Continuing the bearish theme of Dodge, Stream reviews the chances of a 2023 recession, including the impact of “The anxious index,” highlighting the historical precedent of seeing an inverted yield curve, and a review of “The Sahm Rule.” This report quotes Yogi Berra, “Predictions are hard, especially about the future.”
The J.P. Morgan report is an expansive economic forecast, including aspects that fall beyond the scope of construction economics. It includes insights related to inflation and commodities. Although J.P. Morgan is by no means bullish, the general sentiment is much more positive than the bearish themes of both Dodge and Stream. Regarding inflation, the outlook reflects a rather positive indication reporting that the “Global Consumer Price Index (CPI) inflation is on track to slow toward 3.5% in early 2023 after approaching 10% in the second half of 2022.” This is welcome news to anyone in a purchasing role, as inflation was a near-constant bedfellow throughout 2022. On the commodities front, J.P. Morgan is anticipating an $83/ barrel price for West Texas Intermediate (trending between $75-82 as of writing in January of 2023). The report also highlights continued price reduction amongst base metals with a forecast of increases in Q4.

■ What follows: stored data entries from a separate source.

(* ===== verification/HexEncoding.v ===== *)
(** * Key encodings of the trie ([pkg/trie/node/encoding.go])

    Three encodings of a key: key bytes, hex (one nibble per byte, terminator 16
    for a key that ends at a value) and compact (two nibbles per byte behind a
    flag nibble).  The file models every function of encoding.go; the same code
    is duplicated in [pkg/common/encoding.go]. *)

From S2P Require Import Prelude.
From Stdlib Require Import Strings.Byte.

(** The terminator nibble, 16. *)
Definition terminator : byte := Byte.x10.

(** [nibbles[ni]<<4 | nibbles[ni+1]], with the shift truncated to a byte. *)
Definition pack (hi lo : byte) : byte :=
  z2b (Z.lor (b2z (z2b (Z.shiftl (b2z hi) 4))) (b2z lo)).

(** [decodeNibbles]: [None] is the index panic on an odd number of nibbles. *)
Fixpoint decodeNibbles (nibbles : bytes) : option bytes :=
  match nibbles with
  | [] => Some []
  | [_] => None
  | hi :: lo :: rest => cons (pack hi lo) <$> decodeNibbles rest
  end.

Definition KeybytesToHex (str : bytes) : bytes :=
  (str ≫= λ b, [z2b (b2z b / 16); z2b (b2z b mod 16)]) ++ [terminator].

Definition HasTerm (s : bytes) : bool :=
  match last s with Some b => bool_decide (b = terminator) | None => false end.

(** [hex[:len(hex)-1]] when the terminator is present. *)
Definition dropTerm (hex : bytes) : bytes :=
  if HasTerm hex then take (length hex - 1) hex else hex.

(** [None] is the panic "can't convert hex key of odd length". *)
Definition HexToKeybytes (hex : bytes) : option bytes :=
  let hex := dropTerm hex in
  if Nat.odd (length hex) then None else decodeNibbles hex.

Definition HexToCompact (hex : bytes) : bytes :=
  let flag := if HasTerm hex then 32%Z else 0%Z in
  let hex := dropTerm hex in
  if Nat.odd (length hex) then
    match hex with
    | h0 :: hex' => z2b (Z.lor (Z.lor flag 16) (b2z h0)) :: default [] (decodeNibbles hex')
    | [] => [z2b flag]
    end
  else z2b flag :: default [] (decodeNibbles hex).

Definition CompactToHex (compact : bytes) : bytes :=
  if decide (compact = []) then compact else
  let base := KeybytesToHex compact in
  let b0 := match base with b :: _ => b2z b | [] => 0%Z end in
  let base := if (b0 <? 2)%Z then take (length base - 1) base else base in
  drop (Z.to_nat (2 - Z.land b0 1)) base.

(** The in-place loop: [hex[bi] = hex[ni]<<4 | hex[ni+1]]; [None] is an index panic.
    [fuel] bounds the iterations; [length hex] is always enough. *)
Fixpoint compactLoop (fuel bi ni hexLen : nat) (hex : bytes) : option bytes :=
  match fuel with
  | O => Some hex
  | S fuel =>
    if (ni <? hexLen)%nat then
      match hex !! ni, hex !! (ni + 1)%nat with
      | Some hi, Some lo =>
        if (bi <? length hex)%nat
        then compactLoop fuel (bi + 1) (ni + 2) hexLen (<[bi := pack hi lo]> hex)
        else None
      | _, _ => None
      end
    else Some hex
  end.

Definition hexToCompactInPlace (hex : bytes) : option bytes :=
  let term := HasTerm hex in
  let hexLen := if term then (length hex - 1)%nat else length hex in
  let firstByte := if term then 32%Z else 0%Z in
  let binLen := (hexLen / 2 + 1)%nat in
  let odd := Nat.odd hexLen in
  let firstByte := if odd
                   then Z.lor (Z.lor firstByte 16) (match hex with h :: _ => b2z h | [] => 0%Z end)
                   else firstByte in
  let ni := if odd then 1%nat else 0%nat in
  match compactLoop (length hex) 1 ni hexLen hex with
  | Some hex' =>
    if (0 <? length hex')%nat
    then Some (take binLen (<[0%nat := z2b firstByte]> hex'))
    else None
  | None => None
  end.

Fixpoint PrefixLen (a b : bytes) : nat :=
  match a, b with
  | x :: a', y :: b' => if decide (x = y) then S (PrefixLen a' b') else 0%nat
  | _, _ => 0%nat
  end.

(** ** Hex keys *)

Definition nibble (b : byte) : Prop := (b2z b < 16)%Z.

#[export] Instance nibble_dec b : Decision (nibble b).
Proof. unfold nibble. apply _. Defined.

(** A complete key: nibbles closed by the terminator. *)
Definition hexkey (k : bytes) : Prop := ∃ l, k = l ++ [terminator] ∧ Forall nibble l.

(** The keys a short node may carry: a complete key, or nibbles only. *)
Definition hexpath (k : bytes) : Prop := hexkey k ∨ Forall nibble k.

Lemma nibble_elem b : nibble b →
  b ∈ [x00; x01; x02; x03; x04; x05; x06; x07; x08; x09; x0a; x0b; x0c; x0d; x0e; x0f]%byte.
Proof.
  intros H. pose proof (b2z_range b). rewrite <- (z2b_b2z b).
  change (z2b (b2z b) ∈ z2b <$> seqZ 0 16).
  apply list_elem_of_fmap. exists (b2z b). split; [done|].
  apply elem_of_seqZ. unfold nibble in H. lia.
Qed.

(** Case analysis over the sixteen nibbles, closing each case by computation. *)
Ltac nibble_cases :=
  repeat match goal with
  | H : nibble ?b |- _ => apply nibble_elem in H
  | H : _ ∈ _ :: _ |- _ => apply elem_of_cons in H as [->|H]
  | H : _ ∈ [] |- _ => by apply elem_of_nil in H
  end.

Lemma nibble_not_term b : nibble b → b ≠ terminator.
Proof. intros H ->. by vm_compute in H. Qed.

Lemma term_not_nibble : ¬ nibble terminator.
Proof. intros H. by apply nibble_not_term in H. Qed.

Lemma pack_split hi lo : nibble hi → nibble lo →
  z2b (b2z (pack hi lo) / 16) = hi ∧ z2b (b2z (pack hi lo) mod 16) = lo.
Proof. intros H1 H2. nibble_cases; by vm_compute. Qed.

Lemma split_pack b : pack (z2b (b2z b / 16)) (z2b (b2z b mod 16)) = b.
Proof. by destruct b; vm_compute. Qed.

Lemma split_nibbles b : nibble (z2b (b2z b / 16)) ∧ nibble (z2b (b2z b mod 16)).
Proof.
  unfold nibble. pose proof (b2z_range b). rewrite !b2z_z2b.
  split; zlia.
Qed.

Lemma HasTerm_snoc l : HasTerm (l ++ [terminator]) = true.
Proof. unfold HasTerm. rewrite last_snoc. by apply bool_decide_true. Qed.

Lemma HasTerm_nibbles l : Forall nibble l → HasTerm l = false.
Proof.
  intros H. unfold HasTerm. destruct (last l) as [b|] eqn:E; [|done].
  apply bool_decide_false, nibble_not_term.
  apply last_Some_elem_of in E. by eapply Forall_forall.
Qed.

Lemma HasTerm_hexkey k : hexkey k → HasTerm k = true.
Proof. intros (l & -> & _). apply HasTerm_snoc. Qed.

Lemma dropTerm_snoc l : dropTerm (l ++ [terminator]) = l.
Proof.
  unfold dropTerm. rewrite HasTerm_snoc, length_app. simpl.
  replace (length l + 1 - 1)%nat with (length l) by lia. apply take_app_length.
Qed.

Lemma dropTerm_nibbles l : Forall nibble l → dropTerm l = l.
Proof. intros H. unfold dropTerm. by rewrite HasTerm_nibbles. Qed.

(** ** Round trips *)

Lemma decodeNibbles_split (k : bytes) :
  decodeNibbles (k ≫= λ b, [z2b (b2z b / 16); z2b (b2z b mod 16)]) = Some k.
Proof.
  induction k as [|b k IH]; [done|].
  rewrite bind_cons. cbn [app decodeNibbles]. rewrite IH. simpl. by rewrite split_pack.
Qed.

Lemma decodeNibbles_even (l : bytes) :
  Nat.even (length l) = true → Forall nibble l →
  ∃ k, decodeNibbles l = Some k ∧
       (k ≫= λ b, [z2b (b2z b / 16); z2b (b2z b mod 16)]) = l ∧ length l = (2 * length k)%nat.
Proof.
  remember (length l) as n eqn:Hn. revert l Hn.
  induction n as [n IH] using lt_wf_ind. intros [|hi [|lo rest]] Hn Hev Hf; simpl in *; subst.
  - by exists [].
  - done.
  - inversion Hf as [|?? Hhi Hf']; subst. inversion Hf' as [|?? Hlo Hf'']; subst.
    destruct (IH (length rest) ltac:(lia) rest eq_refl Hev Hf'') as (k & -> & Hk & Hlen).
    exists (pack hi lo :: k). destruct (pack_split hi lo Hhi Hlo) as [E1 E2].
    split; [done|]. split; [|simpl; lia].
    by rewrite bind_cons, E1, E2, Hk.
Qed.

Lemma KeybytesToHex_hexkey k : hexkey (KeybytesToHex k).
Proof.
  eexists. split; [done|]. induction k as [|b k IH]; [constructor|].
  destruct (split_nibbles b). rewrite bind_cons. by repeat constructor.
Qed.

Lemma even_split_length (k : bytes) :
  length (k ≫= λ b, [z2b (b2z b / 16); z2b (b2z b mod 16)]) = (2 * length k)%nat.
Proof. induction k as [|b k IH]; [done|]. rewrite bind_cons, length_app, IH. simpl. lia. Qed.

Lemma KeybytesToHex_length k : length (KeybytesToHex k) = (2 * length k + 1)%nat.
Proof. unfold KeybytesToHex. by rewrite length_app, even_split_length. Qed.

Lemma odd_double n : Nat.odd (2 * n) = false.
Proof. rewrite Nat.odd_mul. done. Qed.

(** Decoding the hex form of a key gives the key back: no panic, no loss. *)
Lemma HexToKeybytes_KeybytesToHex k : HexToKeybytes (KeybytesToHex k) = Some k.
Proof.
  unfold HexToKeybytes, KeybytesToHex.
  rewrite dropTerm_snoc, even_split_length, odd_double. apply decodeNibbles_split.
Qed.

#[export] Instance KeybytesToHex_inj : Inj (=) (=) KeybytesToHex.
Proof.
  intros x y H. apply (f_equal HexToKeybytes) in H.
  rewrite !HexToKeybytes_KeybytesToHex in H. by injection H.
Qed.

(** Compact flag bytes: the low nibble survives, the high nibble is the flag. *)
Lemma flag_split (f : Z) (h : byte) : f ∈ [0; 32]%Z → nibble h →
  b2z (z2b (Z.lor (Z.lor f 16) (b2z h))) = (f + 16 + b2z h)%Z.
Proof.
  intros Hf Hh. nibble_cases; by vm_compute.
Qed.

Lemma HexToCompact_even (l : bytes) (f : Z) :
  Nat.odd (length l) = false → Forall nibble l → f ∈ [0; 32]%Z →
  CompactToHex (z2b f :: default [] (decodeNibbles l)) =
    l ++ (if decide (f = 32%Z) then [terminator] else []).
Proof.
  intros Hodd Hl Hf.
  assert (Nat.even (length l) = true) as Hev by (by rewrite <- Nat.negb_odd, Hodd).
  destruct (decodeNibbles_even l Hev Hl) as (k & -> & Hk & _). simpl default.
  unfold CompactToHex. rewrite decide_False by done.
  unfold KeybytesToHex. rewrite bind_cons, Hk.
  apply elem_of_cons in Hf as [->|Hf]; [|apply list_elem_of_singleton in Hf as ->].
  - cbn -[terminator app take length drop].
    replace (take _ _) with (z2b 0 :: z2b 0 :: l).
    + cbn. by rewrite app_nil_r.
    + change (z2b 0 :: z2b 0 :: l ++ [terminator]) with ((z2b 0 :: z2b 0 :: l) ++ [terminator]).
      rewrite length_app. rewrite take_app_le by (simpl; lia).
      rewrite take_ge; [done|simpl; lia].
  - done.
Qed.

Lemma HexToCompact_odd (h : byte) (l : bytes) (f : Z) :
  Nat.odd (S (length l)) = true → nibble h → Forall nibble l → f ∈ [0; 32]%Z →
  CompactToHex (z2b (Z.lor (Z.lor f 16) (b2z h)) :: default [] (decodeNibbles l)) =
    h :: l ++ (if decide (f = 32%Z) then [terminator] else []).
Proof.
  intros Hodd Hh Hl Hf.
  assert (Nat.even (length l) = true) as Hev by (by rewrite Nat.odd_succ in Hodd).
  destruct (decodeNibbles_even l Hev Hl) as (k & -> & Hk & _). simpl default.
  unfold CompactToHex. rewrite decide_False by done.
  unfold KeybytesToHex. rewrite bind_cons, Hk. rewrite flag_split by done.
  pose proof (b2z_range h). unfold nibble in Hh.
  apply elem_of_cons in Hf as [->|Hf]; [|apply list_elem_of_singleton in Hf as ->].
  - replace ((0 + 16 + b2z h) / 16)%Z with 1%Z by zlia.
    replace ((0 + 16 + b2z h) mod 16)%Z with (b2z h) by zlia. rewrite z2b_b2z.
    cbn -[terminator app take length drop].
    replace (take _ _) with (z2b 1 :: h :: l).
    + cbn. by rewrite app_nil_r.
    + change (z2b 1 :: h :: l ++ [terminator]) with ((z2b 1 :: h :: l) ++ [terminator]).
      rewrite length_app. rewrite take_app_le by (simpl; lia).
      rewrite take_ge; [done|simpl; lia].
  - replace ((32 + 16 + b2z h) / 16)%Z with 3%Z by zlia.
    replace ((32 + 16 + b2z h) mod 16)%Z with (b2z h) by zlia. by rewrite z2b_b2z.
Qed.

Lemma compact_body_roundtrip (l : bytes) (f : Z) :
  Forall nibble l → f ∈ [0; 32]%Z →
  CompactToHex (if Nat.odd (length l) then
    match l with
    | h0 :: l' => z2b (Z.lor (Z.lor f 16) (b2z h0)) :: default [] (decodeNibbles l')
    | [] => [z2b f]
    end
    else z2b f :: default [] (decodeNibbles l)) =
  l ++ (if decide (f = 32%Z) then [terminator] else []).
Proof.
  intros Hl Hf. destruct (Nat.odd (length l)) eqn:E; [|by apply HexToCompact_even].
  destruct l as [|h l]; [done|]. inversion Hl; subst. by apply HexToCompact_odd.
Qed.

The introduction to the Deloitte report highlights the CHIPS Act noting the $50+ billion-dollar influx of cash into the domestic technology manufacturing industry. The report provides a high-level overview of how inflation and high-interest rates contribute to the market uncertainly. The report highlights the persistently high rate of job openings, which is continuing to apply wage pressure on employers as there are simply not enough hands to do the work available to contractors.
The ENR Cost report shows some very positive news for those in the non-residential building sector. Most notable is their forecast for Material Cost Index (MCI). In 2022, the MCI showed an 18.6% increase, this index is forecasted at 1.3% for 2023. The overall Building Cost Index is forecasted at 3.8% in 2023. On the material side, ENR is forecasting continued price increases of cement, while steel products are anticipated to continue their downward trend. After an extremely volatile 2021-22, lumber prices are anticipated to stabilize largely due to falling demand from the single-family residential sector.

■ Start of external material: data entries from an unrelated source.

(* ===== verification/TrieMap.v ===== *)
(** * The trie as a finite map

    The public operations [New], [Get], [Update] and [ParallelGet] implement a
    [gmap] from (hashed) keys to values. *)

From S2P Require Import Prelude Interfaces HexEncoding Node Tracer Trie TrieSpec Merkle TrieRefine.
From Stdlib Require Import Strings.Byte.

(** [Update] with an empty value deletes. *)
Definition map_update (k v : bytes) (m : gmap bytes bytes) : gmap bytes bytes :=
  if decide (v = []) then base.delete k m else <[k := v]> m.

Lemma map_update_lookup k v m q :
  map_update k v m !! q =
  if decide (q = k) then (if decide (v = []) then None else Some v) else m !! q.
Proof.
  unfold map_update. destruct (decide (v = [])), (decide (q = k)) as [->|]; by simplify_map_eq.
Qed.

Section Map.
Context `{EthCommon} `{TrieProto}.

(** The canonical tree [T] holds exactly the bindings of [m]. *)
Definition holds (T : tree) (m : gmap bytes bytes) : Prop :=
  wf_root T ∧ (∀ k, tlookup T (KeybytesToHex k) = m !! k) ∧
  (∀ q v, tlookup T q = Some v → ∃ k, q = KeybytesToHex k).

(** The trie [t] holds exactly the bindings of [m]. *)
Definition Implements (t : MerklePatriciaTrie) (m : gmap bytes bytes) : Prop :=
  ∃ T, committed t = false ∧ holds T m ∧ Rep (reader t) (root t) T ∧ tracer_ok (tracer t).

(** The configuration an operation never changes. *)
Definition same_config (t t' : MerklePatriciaTrie) : Prop :=
  reader t' = reader t ∧ isHash t' = isHash t.

Lemma hashKey_config t t' k : same_config t t' → hashKey t' k = hashKey t k.
Proof. intros [_ E]. unfold hashKey. by rewrite E. Qed.

(** A sequence of updates; the first error would stop it. *)
Fixpoint run_updates (ups : list (bytes * bytes)) : comp MerklePatriciaTrie trie_error unit :=
  match ups with
  | [] => mret tt
  | (k, v) :: ups => _ ← Update k v; run_updates ups
  end.

(** The map the same sequence describes, on the keys the trie stores under. *)
Fixpoint model_updates (hk : bytes → bytes) (ups : list (bytes * bytes)) (m : gmap bytes bytes)
    : gmap bytes bytes :=
  match ups with
  | [] => m
  | (k, v) :: ups => model_updates hk ups (map_update (hk k) v m)
  end.

End Map.

(** A map has one canonical tree. *)
Lemma holds_unique T1 T2 m : holds T1 m → holds T2 m → T1 = T2.
Proof.
  intros (Hw1 & Hl1 & Hk1) (Hw2 & Hl2 & Hk2). apply wf_root_canonical; [done..|]. intros q.
  destruct (tlookup T1 q) as [v|] eqn:E1.
  - destruct (Hk1 q v E1) as [k ->]. by rewrite Hl2, <- Hl1.
  - destruct (tlookup T2 q) as [v|] eqn:E2; [|done].
    destruct (Hk2 q v E2) as [k ->]. by rewrite <- E2, Hl2, <- Hl1.
Qed.

Lemma holds_empty : holds TNil ∅.
Proof. split; [by left|]. split; [|done]. intros k. by rewrite lookup_empty. Qed.

Lemma holds_update T m k v : holds T m →
  holds (if decide (v = []) then tdelete T (KeybytesToHex k) else tinsert T (KeybytesToHex k) v)
    (map_update k v m).
Proof.
  intros (Hw & Hl & Hk). pose proof (KeybytesToHex_hexkey k) as Hkey.
  set (T' := if decide (v = []) then _ else _).
  assert (wf_root T' ∧ ∀ q, tlookup T' q = if decide (q = KeybytesToHex k)
    then (if decide (v = []) then None else Some v) else tlookup T q) as [Hw' Hl'].
  { unfold T'. destruct (decide (v = [])); [by apply tdelete_spec|].
    split; [right; by apply tinsert_wf|]. intros q. by apply tinsert_lookup. }
  split; [done|]. split.
  - intros q. rewrite Hl', map_update_lookup, Hl. apply decide_ext.
    split; [by intros ?%KeybytesToHex_inj|by intros ->].
  - intros q w. rewrite Hl'. destruct (decide (q = KeybytesToHex k)) as [->|]; eauto.
Qed.

Lemma with_tracer_ok {A} (m : TM A) t a tr' :
  m (tracer t) = (Ok a, tr') → with_tracer m t = (Ok a, set_tracer tr' t).
Proof. intros E. unfold with_tracer. by rewrite E. Qed.

Section MapFacts.
Context `{EthCommonLaws} `{TrieProtoLaws}.

Lemma New_empty_implements db h t : New EmptyRootHash db h = Ok t → Implements t ∅ ∧ isHash t = h.
Proof.
  unfold New. rewrite (bool_decide_false (EmptyRootHash ≠ EmptyRootHash)) by tauto.
  rewrite andb_false_r. intros [= <-]. split; [|done]. exists TNil. split; [done|].
  split; [apply holds_empty|]. split; [constructor|apply newTracer_ok].
Qed.

Lemma root_fits T k : wf_root T → fits T (KeybytesToHex k).
Proof. intros Hw. left. split; [done|apply KeybytesToHex_hexkey]. Qed.

Lemma root_fuel n k : need n (KeybytesToHex k) ≤ walk_fuel (KeybytesToHex k).
Proof. unfold walk_fuel. pose proof (need_le n (KeybytesToHex k)). lia. Qed.

Lemma Get_implements t m k : Implements t m →
  ∃ t', Get k t = (Ok (m !! hashKey t k), t') ∧ Implements t' m ∧ same_config t t'.
Proof.
  intros (T & Hc & HT & HR & Htr). unfold Get. rewrite Hc.
  set (key := KeybytesToHex (hashKey t k)).
  destruct (get_refines (reader t) (walk_fuel key) (root t) T key 0 (tracer t))
    as (n' & b & tr' & Hget & _ & _ & Htr'); [done|lia|by apply root_fits, HT|by apply root_fuel|].
  rewrite drop_0 in Hget. unfold key in Hget at 3. rewrite (proj1 (proj2 HT)) in Hget.
  exists (set_tracer tr' t). split; [|split; [|done]].
  - by rewrite (comp_bind_ok _ _ _ _ _ (with_tracer_ok _ _ _ _ Hget)).
  - exists T. repeat (split; [done|]). by apply Htr'.
Qed.

Lemma Update_implements t m k v : Implements t m →
  ∃ t', Update k v t = (Ok tt, t') ∧ Implements t' (map_update (hashKey t k) v m) ∧ same_config t t'.
Proof.
  intros (T & Hc & HT & HR & Htr). unfold Update, update. rewrite Hc.
  pose proof (holds_update T m (hashKey t k) v HT) as HT'.
  set (key := KeybytesToHex (hashKey t k)) in *. destruct (decide (v = [])) as [->|Hv].
  - rewrite bool_decide_false by (simpl; tauto).
    destruct (delete_refines (reader t) (walk_fuel key) (root t) T [] key (tracer t))
      as (d & n' & tr' & Hdel & HR' & _ & _ & Htr'); [done|by apply root_fits, HT|by apply root_fuel|].
    rewrite (comp_bind_ok _ _ _ _ _ (with_tracer_ok _ _ _ _ Hdel)).
    eexists. split; [done|]. split; [|done]. eexists. simpl. eauto.
  - rewrite bool_decide_true by (by destruct v).
    destruct (insert_refines (reader t) (walk_fuel key) (root t) T [] key v (tracer t))
      as (d & n' & tr' & Hins & HR' & _ & Htr'); [done|by apply root_fits, HT|by apply root_fuel|].
    rewrite (comp_bind_ok _ _ _ _ _ (with_tracer_ok _ _ _ _ Hins)).
    eexists. split; [done|]. split; [|done]. eexists. simpl. eauto.
Qed.

Lemma run_updates_implements ups t m : Implements t m →
  ∃ t', run_updates ups t = (Ok tt, t') ∧ Implements t' (model_updates (hashKey t) ups m) ∧
        same_config t t'.
Proof.
  revert t m. induction ups as [|[k v] ups IH]; intros t m Hm; [by exists t|].
  destruct (Update_implements t m k v Hm) as (t1 & E1 & Hm1 & Hcfg1).
  destruct (IH t1 _ Hm1) as (t2 & E2 & Hm2 & Hcfg2). exists t2. split; [|split].
  - cbn [run_updates]. by rewrite (comp_bind_ok _ _ _ _ _ E1).
  - cbn [model_updates]. assert (∀ m, model_updates (hashKey t) ups m = model_updates (hashKey t1) ups m) as ->;
      [|done]. clear -Hcfg1. induction ups as [|[a b] ups IH]; intros m; [done|].
    cbn [model_updates]. by rewrite IH, (hashKey_config t t1).
  - destruct Hcfg1, Hcfg2. split; congruence.
Qed.

Lemma parallelGets_implements keys t m : Implements t m →
  ∃ t', parallelGets keys t = (Ok ((λ k, (m !! hashKey t k, None)) <$> keys), t') ∧
        Implements t' m ∧ same_config t t'.
Proof.
  revert t. induction keys as [|k keys IH]; intros t Hm; [by exists t|].
  pose proof Hm as (T & Hc & HT & HR & Htr).
  set (key := KeybytesToHex (hashKey t k)).
  destruct (get_refines (reader t) (walk_fuel key) (root t) T key 0 (tracer t))
    as (n' & b & tr' & Hget & _ & _ & Htr'); [done|lia|by apply root_fits, HT|by apply root_fuel|].
  rewrite drop_0 in Hget. unfold key in Hget at 3. rewrite (proj1 (proj2 HT)) in Hget.
  destruct (IH (set_tracer tr' t)) as (t2 & E2 & Hm2 & Hcfg2).
  { exists T. repeat (split; [done|]). by apply Htr'. }
  exists t2. split; [|done]. cbn [parallelGets].
  rewrite (comp_bind_ok _ _ t (m !! hashKey t k, None) (set_tracer tr' t)).
  - by rewrite (comp_bind_ok _ _ _ _ _ E2).
  - unfold c_try. cbn zeta. fold key. by rewrite (with_tracer_ok _ _ _ _ Hget).
Qed.

Lemma ParallelGet_implements keys t m : Implements t m →
  ∃ t', ParallelGet keys t = (Ok ((λ k, m !! hashKey t k) <$> keys), t') ∧
        Implements t' m ∧ same_config t t'.
Proof.
  intros Hm. destruct (parallelGets_implements keys t m Hm) as (t' & E & Hm' & Hcfg).
  exists t'. split; [|done]. pose proof Hm as (T & Hc & _). unfold ParallelGet. rewrite Hc.
  rewrite (comp_bind_ok _ _ _ _ _ E). rewrite bool_decide_true.
  - rewrite <- list_fmap_compose. done.
  - apply Forall_fmap, Forall_true. done.
Qed.

End MapFacts.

This report is the 9th issuance of the construction inflation report instituted in Q1 of 2021 due to construction economy shocks from the outbreak of COVID. This report along with the eight previous ones serves as one of the most useful sources of information on the state of the Construction Economy.
Regarding supply chain issues, the report conveys positive news with relative availability of most timber and steel goods. On the down side, the report reflects continued bottlenecks on anything with a computer chip and continued shortage of labor, which will likely lead to increasing wages for labor in 2023.
Notably, the report provides advice to owners related to the current market conditions: “Owners need to recognize that fast-changing materials costs and availability require a quick decision regarding bids and requests for changes. For new and planned projects, owners should expect quite different pricing from previous estimates. They may want to consider building in more flexibility regarding design, timing, or cost-sharing. Contractors need, more than ever, to closely monitor costs and delivery schedules for materials and to communicate information with owners, both before submitting bids and throughout the construction process. Materials prices do eventually reverse course. Owners and contractors alike will benefit when that happens. Until then, cooperation and communication can help reduce the damage.”